Are There Health Disparities in COVID-19 Telehealth Access, Use?

Black patients are four-times more likely to access the emergency department over telehealth than their white peers, highlighting a care access disparity.

Key health disparities have emerged in telehealth use and access during the initial surge of the COVID-19 pandemic, with older adults and Black and Hispanic patients being less likely to utilize the technology than their White and Asian peers, researchers reported in the Journal of the American Medical Informatics Association.

These findings confirm previous concerns about equitable healthcare access to virtual care technology, the researchers said.

“While telehealth has many benefits, especially during a global pandemic, it may create and/or exacerbate health disparities,” explained the researchers, who hailed from the Department of Population Health Sciences and Policy in New York. “Research prior to the pandemic found that older Americans, rural communities, vulnerable populations, racial and ethnic minorities, and those with lower socioeconomic status (SES) status are all groups disadvantaged by the digital divide.”

Using data from Mount Sinai, a New York City hospital in the epicenter of this year’s initial virus outbreak, the researchers worked to identify sociodemographic differences in telehealth, emergency department, and in-clinic care access for COVID-19 symptoms.

Looking at just under 40,000 patient encounters between March 20 and May 18, dates that encompass New York’s COVID-19 surge, the researchers found three stark health disparities in telehealth access. Those disparities related to race, age, and language preference.

Thirty-eight percent of the total encounters related to COVID-19 care during the study period happened in the ED. A similar proportion happened via telehealth, while the remainder occurred in an outpatient clinic. Nineteen percent of the patients said they are Black, 19 percent Hispanic, 32 percent White, 6 percent Asian, and 24 percent identified as “other/unknown.” Most patients said English was their preferred language.

After controlling for age, language, and comorbidities, it quickly became apparent that White, Asian, and those in the “other/unknown” category were more likely to use telehealth than their Black and Hispanic peers. Forty-seven, 40, and 44 percent of patients in those racial demographics used telehealth, respectively.

Meanwhile, Black and Hispanic patients were more likely to access the ED during the height of the pandemic. Sixty percent of Black patients and 48 percent of Hispanic patients used the ED.

Overall, Black patients were 4.3-times more likely to use the ED over telehealth and 1.4-times more likely to use clinic care than their White peers during the height of the pandemic. For Hispanic patients, those odds ratios shook out to 2.5-times more likely to access the ED and 1.2-times more likely to access clinic care than White patients.
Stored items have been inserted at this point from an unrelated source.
Lemma step_turns t :
  graph_closed → at_head t → t_call t ≠ [] → S (turns_left (tarjan_step succ t)) = turns_left t.
Proof.
  intros Hcl [[Hrun Hcur]|(w & call & Hcall & Hv & Hf & Hcur & Hwn & Hwd & Hpar)] Hne; unfold tarjan_step.
  - destruct (t_call t) as [|[[v i] l] call] eqn:Hcall; [done |].
    destruct (running_inv _ _ _ _ _ Hrun Hcall) as [-> _].
    apply Forall_cons in Hcur as [Hi _]. rewrite decide_False by done.
    destruct (succ v !! i) eqn:Hw; [by apply edge_turns | by eapply leave_turns].
  - rewrite Hcall, decide_True by done. rewrite <-(enter_turns _ _ _ Hcall).
    assert (running (tarjan_enter w t)) as Hrun by by eapply enter_running.
    assert (t_call (tarjan_enter w t) = (w, 0%nat, succ w) :: call) as Hcall'
      by (unfold tarjan_enter; by fields_goal).
    destruct (succ w !! 0%nat) eqn:Hw; [by apply edge_turns | by eapply leave_turns].
Qed.

(** The bound is enough. *)
Lemma loop_runs fuel t :
  graph_closed → at_head t → (turns_left t ≤ fuel)%nat →
  at_head (tarjan_loop succ fuel t) ∧ t_call (tarjan_loop succ fuel t) = [].
Proof.
  intros Hcl. revert t. induction fuel as [|fuel IH]; intros t Hh Hle.
  - assert (t_call t = []) as Hc.
    { destruct (t_call t) as [|f call] eqn:Hc; [done |]. unfold turns_left in Hle. rewrite Hc in Hle. cbn in Hle. lia. }
    cbn. by rewrite Hc.
  - destruct (t_call t) as [|f call] eqn:Hc; cbn; rewrite Hc; [done |].
    assert (t_call t ≠ []) as Hne by by rewrite Hc.
    apply IH; [by apply step_at_head |]. pose proof (step_turns t Hcl Hh Hne). lia.
Qed.

(** ** All start nodes *)

Lemma step_touched t v :
  at_head t → t_call t ≠ [] → touched t v → touched (tarjan_step succ t) v.
Proof.
  intros Hh Hne Ht. unfold tarjan_step.
  destruct (t_call t) as [|[[u i] l] call] eqn:Hcall; [done |].
  set (t' := if decide _ then _ else _).
  assert (t_call t' = (u, i, l) :: call ∧ (v ∈ dom (t_info t') ∨ v ∈ (λ f : frame, f.1.1) <$> call) ) as [Hc Hv].
  { unfold touched in Ht. rewrite Hcall in Ht. cbn in Ht. rewrite elem_of_cons in Ht.
    unfold t'. case_decide as Hi.
    - unfold tarjan_enter. fields_goal. rewrite dom_insert_L, elem_of_union, elem_of_singleton. tauto.
    - split; [done |]. destruct Hh as [[Hrun Hcur]|(w & call' & Hcall' & _)].
      + destruct Ht as [?|[->|?]]; [tauto | left | tauto]. apply (running_call_dom _ Hrun).
        right. rewrite Hcall. by left.
      + rewrite Hcall in Hcall'. simplify_eq. }
  clearbody t'. unfold touched. destruct (l !! i) as [w|].
  - unfold tarjan_edge. fields_goal.
    destruct (t_info t' !! w) as [wi|]; [destruct (ni_on_stack wi) |];
      fields_goal; rewrite ?dom_alter_L; cbn; rewrite ?elem_of_cons; tauto.
  - destruct (leave_keeps u t') as [-> ->]. by rewrite Hc.
Qed.
(* ===== verification/EpaxosNet.v ===== *)
(** * A group of EPaxos replicas

    The replicas of [crates/cs-consensus/src/epaxos.rs] connected by a network
    that may delay, reorder and drop packets.  It does not duplicate them: the
    code counts replies without looking at who sent them, which the transports
    of [cs-net] (streams and in-memory queues) allow it to do.

    The invariant of the group tracks, beside the state of the code, what each
    replica answered when it first saw an instance, which answers a leader has
    counted, and what was decided. *)

From stdpp Require Import base numbers gmap sorting list.
From S2P Require Import Prelude RaftTypes Sim Epaxos Tarjan EpaxosExec EpaxosOrder.

Local Open Scope N_scope.
Local Open Scope crab_scope.

Lemma elem_of_dedup (l : list N) x : x ∈ dedup l ↔ x ∈ l.
Proof.
  induction l as [|y l IH]; [done |]. destruct l as [|z l]; [done |].
  cbn [dedup]. case_decide as Hyz; rewrite ?elem_of_cons in *; [subst z | by rewrite IH].
  rewrite IH. tauto.
Qed.

Lemma dedup_NoDup (l : list N) : StronglySorted N.le l → NoDup (dedup l).
Proof.
  induction 1 as [|x l Hs IH Hx]; [constructor |]. destruct l as [|z l]; [repeat constructor; set_solver |].
  change (NoDup (if decide (x = z) then dedup (z :: l) else x :: dedup (z :: l))).
  case_decide as Hxz; [done |]. constructor; [| done].
  rewrite elem_of_dedup. intros Hin. apply Hxz, N.le_antisymm.
  - rewrite Forall_forall in Hx. apply Hx. by left.
  - apply elem_of_cons in Hin as [->|Hin]; [done |]. apply StronglySorted_inv in Hs as [_ Hz].
    rewrite Forall_forall in Hz. by apply Hz.
Qed.
(* ===== verification/Codec.v ===== *)
(** * The wire codec

    [crates/cs-consensus/src/codec.rs]: the binary encoding of Raft and EPaxos
    messages and of log entries, and the cursor that decodes it.

    A decoder either returns a value, fails with one of the code's
    [DecodeError]s, or panics: [Vec::with_capacity] panics when the requested
    capacity exceeds [isize::MAX] bytes, and the counts it is given come from
    the frame.  Running out of memory below that bound is not modelled.
    [self.pos + n] wraps, as in a release build. *)

From stdpp Require Import base numbers gmap sorting list.
From Stdlib Require Import Strings.Byte.
From S2P Require Import Prelude RaftTypes Epaxos.

Local Open Scope N_scope.

(** ** Bytes *)

(** [u64::to_be_bytes], for [k] bytes. *)
Fixpoint be_bytes (k : nat) (v : N) : bytes :=
  match k with
  | O => []
  | S k => be_bytes k (v / 256) ++ [byte_of v]
  end.

(** [u64::from_be_bytes]. *)
Definition from_be_bytes (l : bytes) : N := foldl (λ a b, a * 256 + Byte.to_N b) 0 l.

(** ** Writers *)

Definition put_u8 (v : N) : bytes := [byte_of v].

Definition put_u64 (v : N) : bytes := be_bytes 8 v.

Definition put_bytes (b : bytes) : bytes := put_u64 (N.of_nat (length b)) ++ b.

Definition put_ids (ids : list ReplicaId) : bytes :=
  put_u64 (N.of_nat (length ids)) ++ mjoin (put_u64 <$> ids).

Definition put_conf (c : ConfState) : bytes :=
  match c with
  | Simple v => put_u8 0 ++ put_ids v
  | Joint old new => put_u8 1 ++ put_ids old ++ put_ids new
  end.

Definition put_entry (e : Entry) : bytes :=
  put_u64 (e_term e) ++ put_u64 (e_index e) ++
  match e_payload e with
  | Command c => put_u8 0 ++ put_bytes c
  | Noop => put_u8 1
  | PConfig c => put_u8 2 ++ put_conf c
  end.

(** [b as u8]. *)
Definition put_bool (b : bool) : bytes := put_u8 (if b then 1 else 0).

Definition encode (m : Message) : bytes :=
  match m with
  | RequestVote term candidate last_log_index last_log_term =>
      put_u8 0 ++ put_u64 term ++ put_u64 candidate ++ put_u64 last_log_index ++
      put_u64 last_log_term
  | RequestVoteResp term granted => put_u8 1 ++ put_u64 term ++ put_bool granted
  | AppendEntries term leader prev_log_index prev_log_term es leader_commit read_seq =>
      put_u8 2 ++ put_u64 term ++ put_u64 leader ++ put_u64 prev_log_index ++
      put_u64 prev_log_term ++ put_u64 (N.of_nat (length es)) ++ mjoin (put_entry <$> es) ++
      put_u64 leader_commit ++ put_u64 read_seq
  | AppendEntriesResp term success match_index conflict_index read_seq =>
      put_u8 3 ++ put_u64 term ++ put_bool success ++ put_u64 match_index ++
      put_u64 conflict_index ++ put_u64 read_seq
  | InstallSnapshot term leader last_included_index last_included_term conf data read_seq =>
      put_u8 4 ++ put_u64 term ++ put_u64 leader ++ put_u64 last_included_index ++
      put_u64 last_included_term ++ put_conf conf ++ put_bytes data ++ put_u64 read_seq
  end.

Definition encode_entry (e : Entry) : bytes := put_entry e.

(** ** The cursor *)

(** The messages of [DecodeError]. *)
Inductive DecodeError :=
  | EofU8 | EofU64 | EofBytes | BadConfTag | BadPayloadTag | BadMessageTag | BadEpaxosTag.
(* ===== verification/RaftCluster.v ===== *)
(** * Safety of a Raft cluster

    The cluster of [RaftNet] refines the abstract protocol of [RaftAbs], so
    the theorems of [RaftInvariant] hold of the replicas' own state: one
    leader per term, one vote per term, matching logs, committed entries in
    the log of every later leader, agreement of the committed prefixes and of
    the applied state machines, and durability across crashes.

    The cluster is one without compaction ([Hcfg]: no automatic snapshots,
    and [compact] is not among the steps of [RaftNet]), whose replicas start
    from an empty store ([Hs0]) and whose voters stay those it starts with
    ([propose_conf] is not among the steps). With compaction on the theorems
    fail: see [Findings]. *)

From stdpp Require Import base numbers gmap sorting list.
From Stdlib Require Import Strings.Byte.
From S2P Require Import Prelude RaftTypes RaftStore RaftNode RaftAbs RaftSafety RaftInvariant RaftNet RaftRefine RaftExample.

Local Open Scope N_scope.
Local Open Scope crab_scope.

Section cluster.
Context {SM S : Type} `{StateMachine SM} `{LawfulStore S}.
Context (V : list ReplicaId) (cfg : Config) (sm0 : SM) (s0 : S).

Notation node := (RaftNode SM S).
Notation net := (net SM S).
Notation netstep := (netstep (SM := SM) (S := S) V cfg sm0).
Notation net_reach := (net_reach V cfg sm0 s0).
Notation W := (sorted V).

(** ** The simulation *)

Record sim (s : net) (a : anet) : Prop := {
  sim_inv i : node_inv V sm0 i (n_nodes s i);
  sim_view i : a_nodes a i = view_of (n_nodes s i);
  sim_sent p : p ∈ a_sent a ↔ p ∈ n_sent s;
  sim_wf p : p ∈ n_sent s → packet_wf p.2;
  sim_reach : areach W a;
}.

Lemma sim_keeps s a i : sim s a → keeps V (n_sent s) i (view_of (n_nodes s i)).
Proof.
  intros Hs v' from l prev pt es lc rs Hst Hin Hlt. destruct Hs.
  destruct (asteps_net _ _ _ _ _ _ a Hst) as (a' & Hr & <- & _ & Hsent).
  { apply sim_view0. }
  { intros p Hp. by apply sim_sent0. }
  destruct (areach_ginv W a') as [g Hg]; [unfold areach in *; by etrans |].
  eapply (accept_keeps_commit W a' g i); [done | | done].
  apply Hsent. right. by apply sim_sent0.
Qed.

Lemma nstep_refines M i (n n' : node) outs :
  snapshot_threshold cfg = 0 → node_inv V sm0 i n → keeps V M i (view_of n) →
  (∀ p, p ∈ M → packet_wf p.2) → nstep V cfg sm0 M i n n' outs →
  refines V sm0 M i (view_of n) (n', outs).
Proof.
  intros Hcfg Hn Hk Hwf Hs. destruct Hs as [|from m Hin|c|req q| | |].
  - rewrite <-surjective_pairing. by apply on_tick_refines.
  - rewrite <-surjective_pairing. apply on_message_refines; try done. by apply (Hwf _ Hin).
  - by apply propose_refines.
  - rewrite <-surjective_pairing. by apply read_refines.
  - by apply drain_refines.
  - by apply drain_refines.
  - by apply restart_refines.
Qed.

Lemma sim_step s s' a :
  snapshot_threshold cfg = 0 → sim s a → netstep s s' →
  ∃ a', rtc (anstep W) a a' ∧ sim s' a'.
Proof.
  intros Hcfg Hs Hstep. destruct Hstep as [s i n' outs Hn].
  pose proof (sim_keeps s a i Hs) as Hk. pose proof Hs as [].
  destruct (nstep_refines _ _ _ _ _ Hcfg (sim_inv0 i) Hk sim_wf0 Hn) as (Hi & Hwf & Ha).
  destruct (asteps_net _ _ _ _ _ _ a Ha) as (a' & Hr & Hv & Hne & Hsent).
  { apply sim_view0. }
  { intros p Hp. by apply sim_sent0. }
  exists a'. split; [done |]. split; cbn.
  - intros j. case_decide as Hj; [by subst | done].
  - intros j. case_decide as Hj; [by subst |]. by rewrite Hne.
  - intros p. by rewrite Hsent, elem_of_app, sim_sent0.
  - intros p [Hp | Hp]%elem_of_app; [|by apply sim_wf0].
    apply list_elem_of_fmap in Hp as (o & -> & Ho).
    rewrite Forall_forall in Hwf. by apply (Hwf o).
  - unfold areach in *. by etrans.
Qed.

Lemma sim_steps s s' a :
  snapshot_threshold cfg = 0 → sim s a → rtc netstep s s' →
  ∃ a', rtc (anstep W) a a' ∧ sim s' a'.
Proof.
  intros Hcfg Hs Hr. revert a Hs. induction Hr as [s|s1 s2 s3 Hst _ IH]; intros a Hs.
  - by exists a.
  - destruct (sim_step _ _ _ Hcfg Hs Hst) as (a2 & Hr2 & Hs2).
    destruct (IH _ Hs2) as (a3 & Hr3 & Hs3). exists a3. split; [by etrans | done].
Qed.

Lemma sim_init :
  snapshot_threshold cfg = 0 → store_empty s0 → sim (net_init V cfg sm0 s0) ainit.
Proof.
  intros Hcfg (Hwf & Hl & Hb & Hbt & Hsn & Hh).
  split; unfold net_init; cbn [n_nodes n_sent a_nodes a_sent ainit].
  - intros i. destruct (fresh_spec V cfg sm0 i s0) as (a & b & ->).
    split; [split|]; cbn; rewrite ?Hl; try done. split; rewrite ?Hl; done.
  - intros i. destruct (fresh_spec V cfg sm0 i s0) as (a & b & ->).
    unfold view_of. cbn. by rewrite Hl, delete_empty.
  - done.
  - intros p Hp. by apply not_elem_of_nil in Hp.
  - constructor.
Qed.

Lemma sim_exists s :
  snapshot_threshold cfg = 0 → store_empty s0 → net_reach s → ∃ a g, sim s a ∧ ginv W a g.
Proof.
  intros Hcfg Hs0 Hr.
  destruct (sim_steps _ _ _ Hcfg (sim_init Hcfg Hs0) Hr) as (a & _ & Hs).
  destruct (areach_ginv W a (sim_reach _ _ Hs)) as [g Hg]. by exists a, g.
Qed.

(** ** Safety *)

(** What the theorems assume of the configuration and of the stores. *)
Context (Hcfg : snapshot_threshold cfg = 0) (Hs0 : store_empty s0).

(** C1: in a cluster with compaction off, whose replicas start from an empty
    store and whose membership is fixed, the replicas keep their invariant in
    every reachable state, and the cluster's history is one of the abstract
    protocol: some reachable state of [RaftAbs] has the replicas' views and
    the packets sent. *)
Theorem cluster_refines s :
  net_reach s →
  ∃ a, areach W a ∧ (∀ i, node_inv V sm0 i (n_nodes s i)) ∧
    (∀ i, a_nodes a i = view_of (n_nodes s i)) ∧ ∀ p, p ∈ a_sent a ↔ p ∈ n_sent s.
Proof.
  intros Hr. destruct (sim_exists s Hcfg Hs0 Hr) as (a & g & [] & _). by exists a.
Qed.

(** C2: election safety. With compaction off and a fixed membership, two
    replicas that lead the same term, even at different times of a run with
    crashes and an unreliable network, are the same replica. *)
Theorem election_safety s s' i j :
  net_reach s → rtc netstep s s' →
  rn_role (n_nodes s i) = Leader → rn_role (n_nodes s' j) = Leader →
  rn_current_term (n_nodes s i) = rn_current_term (n_nodes s' j) → i = j.
Proof.
  intros Hr Hr' Hi Hj Ht. destruct (sim_exists s Hcfg Hs0 Hr) as (a & g & Hs & Hg).
  destruct (sim_steps _ _ _ Hcfg Hs Hr') as (a' & Hra & Hs').
  pose proof (election_safety_ginv W a a' g i j Hg Hra) as Hm.
  rewrite !(sim_view _ _ Hs), !(sim_view _ _ Hs') in Hm. by apply Hm.
Qed.

(** A replica grants its vote of a term to one candidate, crashes
    included. *)
Theorem one_vote_per_term s i j j' t :
  net_reach s → (i, j, RequestVoteResp t true) ∈ n_sent s →
  (i, j', RequestVoteResp t true) ∈ n_sent s → j = j'.
Proof.
  intros Hr Hj Hj'. destruct (sim_exists s Hcfg Hs0 Hr) as (a & g & Hs & Hg).
  eapply (vote_once_ginv W a g i); [done | by apply (sim_sent _ _ Hs)..].
Qed.

(** C5: log matching. With compaction off, so that a position of the log is
    its index less one, and a fixed membership: if two logs hold an entry of
    the same term at the same position, they are identical up to it. *)
Theorem log_matching s i j k e e' :
  net_reach s → live (rn_store (n_nodes s i)) !! k = Some e →
  live (rn_store (n_nodes s j)) !! k = Some e' → e_term e = e_term e' →
  take (Datatypes.S k) (live (rn_store (n_nodes s i))) =
  take (Datatypes.S k) (live (rn_store (n_nodes s j))).
Proof.
  intros Hr He He' Ht. destruct (sim_exists s Hcfg Hs0 Hr) as (a & g & Hs & Hg).
  pose proof (log_matching_ginv W a g i j k e e' Hg) as Hm.
  rewrite !(sim_view _ _ Hs) in Hm. by apply Hm.
Qed.

(** C4: leader completeness. With compaction off and a fixed membership, what
    a replica has committed is in the log of every leader of the same or of a
    later term, at the same time or later. *)
Theorem leader_completeness s s' i j :
  net_reach s → rtc netstep s s' → rn_role (n_nodes s' j) = Leader →
  rn_current_term (n_nodes s i) ≤ rn_current_term (n_nodes s' j) →
  take (N.to_nat (rn_commit_index (n_nodes s i))) (live (rn_store (n_nodes s i)))
    `prefix_of` live (rn_store (n_nodes s' j)).
Proof.
  intros Hr Hr' Hj Ht. destruct (sim_exists s Hcfg Hs0 Hr) as (a & g & Hs & Hg).
  destruct (sim_steps _ _ _ Hcfg Hs Hr') as (a' & Hra & Hs').
  pose proof (leader_completeness_ginv W a a' g i j Hg Hra) as Hm.
  rewrite !(sim_view _ _ Hs), !(sim_view _ _ Hs') in Hm. by apply Hm.
Qed.

(** C3: state machine safety. With compaction off and a fixed membership,
    what two replicas have committed, each at its own point of a run, agrees:
    up to any index that both have committed the two logs are equal, so that
    the shorter committed prefix is a prefix of the longer. *)
Theorem state_machine_safety s s' i j k :
  net_reach s → rtc netstep s s' →
  k ≤ rn_commit_index (n_nodes s i) → k ≤ rn_commit_index (n_nodes s' j) →
  take (N.to_nat k) (live (rn_store (n_nodes s i))) =
  take (N.to_nat k) (live (rn_store (n_nodes s' j))).
Proof.
  intros Hr Hr' Hi Hj. destruct (sim_exists s Hcfg Hs0 Hr) as (a & g & Hs & Hg).
  destruct (sim_steps _ _ _ Hcfg Hs Hr') as (a' & Hra & Hs').
  pose proof (state_machine_safety_steps W a g a' i j k Hg Hra) as Hm.
  rewrite (sim_view _ _ Hs), (sim_view _ _ Hs') in Hm. by apply Hm.
Qed.

(** Two replicas that have applied the same number of entries hold the
    same state machine, and it is the replay of the committed commands. *)
Theorem applied_state_agreement s i j :
  net_reach s → rn_last_applied (n_nodes s i) = rn_last_applied (n_nodes s j) →
  rn_sm (n_nodes s i) = rn_sm (n_nodes s j) ∧
  rn_sm (n_nodes s i) =
    replay sm0 (take (N.to_nat (rn_last_applied (n_nodes s i)))
                  (live (rn_store (n_nodes s i)))).
Proof.
  intros Hr Hl. destruct (sim_exists s Hcfg Hs0 Hr) as (a & g & Hs & Hg).
  destruct (sim_inv _ _ Hs i) as [[] _]. destruct (sim_inv _ _ Hs j) as [[] _].
  split; [|done]. rewrite np_sm, np_sm0, <-Hl. f_equal.
  pose proof (state_machine_safety_ginv W a g i j (rn_last_applied (n_nodes s i)) Hg) as Hm.
  rewrite !(sim_view _ _ Hs) in Hm. apply Hm; cbn; lia.
Qed.

(** C6: durability. Along any run with compaction off and a fixed membership,
    crashes included, a replica's term and commit index never go back, its
    vote within a term stands, and the entries it has committed stay in its
    log. *)
Theorem durability s s' i :
  net_reach s → rtc netstep s s' →
  let n := n_nodes s i in let n' := n_nodes s' i in
  rn_current_term n ≤ rn_current_term n' ∧ rn_commit_index n ≤ rn_commit_index n' ∧
  (∀ c, rn_current_term n' = rn_current_term n → rn_voted_for n = Some c →
    rn_voted_for n' = Some c) ∧
  take (N.to_nat (rn_commit_index n)) (live (rn_store n)) `prefix_of` live (rn_store n').
Proof.
  intros Hr Hr'. destruct (sim_exists s Hcfg Hs0 Hr) as (a & g & Hs & Hg).
  destruct (sim_steps _ _ _ Hcfg Hs Hr') as (a' & Hra & Hs').
  pose proof (asteps_grows W a g a' i Hg Hra) as [Ht Hv Hc Hl].
  rewrite (sim_view _ _ Hs), (sim_view _ _ Hs') in *. by split_and!.
Qed.

End cluster.

(** ** The theorems on the run of [RaftExample] *)

Notation on_trio thm :=
  (thm trio Config_default [] MemLogStore_new eq_refl trio_empty) (only parsing).

Lemma cluster_refines_witness :
  ∃ a, areach (sorted trio) a ∧ (∀ i, node_inv trio [] i (n_nodes trio_b i)) ∧
    (∀ i, a_nodes a i = view_of (n_nodes trio_b i)) ∧
    ∀ p, p ∈ a_sent a ↔ p ∈ n_sent trio_b.
Proof. apply (on_trio cluster_refines trio_b trio_b_reach). Defined.

Lemma election_safety_witness :
  rn_role (n_nodes trio_a 1) = Leader ∧ rn_current_term (n_nodes trio_a 1) = 1 ∧
  ∀ j, rn_role (n_nodes trio_b j) = Leader → rn_current_term (n_nodes trio_b j) = 1 → 1 = j.
Proof.
  assert (rn_role (n_nodes trio_a 1) = Leader) as Hl by (vm_compute; reflexivity).
  assert (rn_current_term (n_nodes trio_a 1) = 1) as Ht by (vm_compute; reflexivity).
  split_and!; [done | done |]. intros j Hj Hjt.
  apply (on_trio election_safety trio_a trio_b 1 j trio_a_reach trio_a_b Hl Hj
    (eq_trans Ht (eq_sym Hjt))).
Defined.

Lemma one_vote_per_term_witness :
  (3, 2, RequestVoteResp 2 true) ∈ n_sent trio_b ∧
  ∀ j, (3, j, RequestVoteResp 2 true) ∈ n_sent trio_b → 2 = j.
Proof.
  assert ((3, 2, RequestVoteResp 2 true) ∈ n_sent trio_b) as Hin.
  { apply (list_elem_of_lookup_2 _ 3%nat). vm_compute. reflexivity. }
  split; [done |]. intros j Hj.
  apply (on_trio one_vote_per_term trio_b 3 2 j 2 trio_b_reach Hin Hj).
Defined.

Lemma log_matching_witness :
  take 2 (live (rn_store (n_nodes trio_b 1))) = take 2 (live (rn_store (n_nodes trio_b 2))).
Proof.
  apply (on_trio log_matching trio_b 1 2 1%nat
    (MkEntry 1 2 (Command [x61])) (MkEntry 1 2 (Command [x61])));
    [apply trio_b_reach | vm_compute; reflexivity..].
Defined.

Lemma leader_completeness_witness :
  rn_commit_index (n_nodes trio_a 1) = 2 ∧
  take (N.to_nat (rn_commit_index (n_nodes trio_a 1))) (live (rn_store (n_nodes trio_a 1)))
    `prefix_of` live (rn_store (n_nodes trio_b 2)).
Proof.
  split; [vm_compute; reflexivity |].
  apply (on_trio leader_completeness trio_a trio_b 1 2 trio_a_reach trio_a_b);
    [vm_compute; reflexivity | vm_compute; discriminate].
Defined.

Lemma state_machine_safety_witness :
  take 2 (live (rn_store (n_nodes trio_a 1))) = take 2 (live (rn_store (n_nodes trio_b 3))).
Proof.
  apply (on_trio state_machine_safety trio_a trio_b 1 3 2 trio_a_reach trio_a_b);
    vm_compute; discriminate.
Defined.

Lemma applied_state_agreement_witness :
  rn_last_applied (n_nodes trio_b 1) = 2 ∧
  rn_sm (n_nodes trio_b 1) = rn_sm (n_nodes trio_b 2).
Proof.
  split; [vm_compute; reflexivity |].
  apply (on_trio applied_state_agreement trio_b 1 2 trio_b_reach). vm_compute. reflexivity.
Defined.

Lemma durability_witness :
  rn_commit_index (n_nodes trio_a 1) = 2 ∧
  rn_commit_index (n_nodes trio_a 1) ≤ rn_commit_index (n_nodes trio_b 1).
Proof.
  split; [vm_compute; reflexivity |].
  apply (on_trio durability trio_a trio_b 1 trio_a_reach trio_a_b).
Defined.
Telehealth utilization fell along generational lines, as well. Forty-one percent of patients ages 18 to 29 used telehealth, while 47 percent of those ages 30 to 49 did the same. Only 24 percent of adults over age 65 used telehealth.

Finally, language determined whether patients were going to use telehealth or the emergency department. Only about a quarter of Spanish-speaking patients chose to use telehealth over the ED. A similar proportion of patients preferring another language besides English or Spanish used telehealth over the ED.

Most pressing of these findings were those related to racial disparities in telehealth access, the researchers suggested.

“A number of factors may contribute to our findings, such as research (prior to COVID-19) that racial/ethnic differences in ER use versus alternative care settings for a variety of conditions – differences that persist after controlling for variables like [socioeconomic status], insurance status and usual-source-of care,” the researchers said.

“Also possible is that patients without a source of usual care (e.g., a primary or specialty care physician) would be more likely to go to the ER, and less likely to seek telehealth treatment through previously established care relationships.”

Furthermore, the racial health disparities related to COVID-19 that have already come to light — notably that Black and Hispanic patients were more likely to contract the virus and become sicker with it — could be at play here. If a Black or Hispanic patient became sicker with COVID-19, she may be more likely to visit the ED straight away as opposed to accessing telehealth first.

However, the researchers said it is impossible to ignore the other social determinants of health that could fuel these health disparities. Telehealth requires patients to have healthcare self-efficacy, access to technology, and strong WiFi or broadband signal. These things are more out-of-reach for individuals facing the social determinants of health and who might be low-income.

“Moreover, our findings of racial differences in telehealth use should be interpreted within the context of persistent structural racism in the US,” the researchers asserted.

“We include race as a predictor in our model because documenting racial/ethnic differences for public awareness is a necessary first step in reducing disparities, however we view race as a social construct,” they continued. “The formal and informal policies and interactions rooted in inequality, discrimination, oppression and exclusion, which underlie this construct and engender factors we hypothesize are contributing to our results, should also be addressed in future research.”

These findings come in the context of explosive telehealth access growth. The global pandemic kept patients largely relegated to their homes and for a period of time kept primary care offices closed, meaning that remote care access would become the norm.

With most experts agreeing that this broad telehealth use is here to stay, it will be important for the industry to understand demographic differences in access and use, the researchers concluded. This better understanding will allow policymakers to ensure access to telehealth is equitable.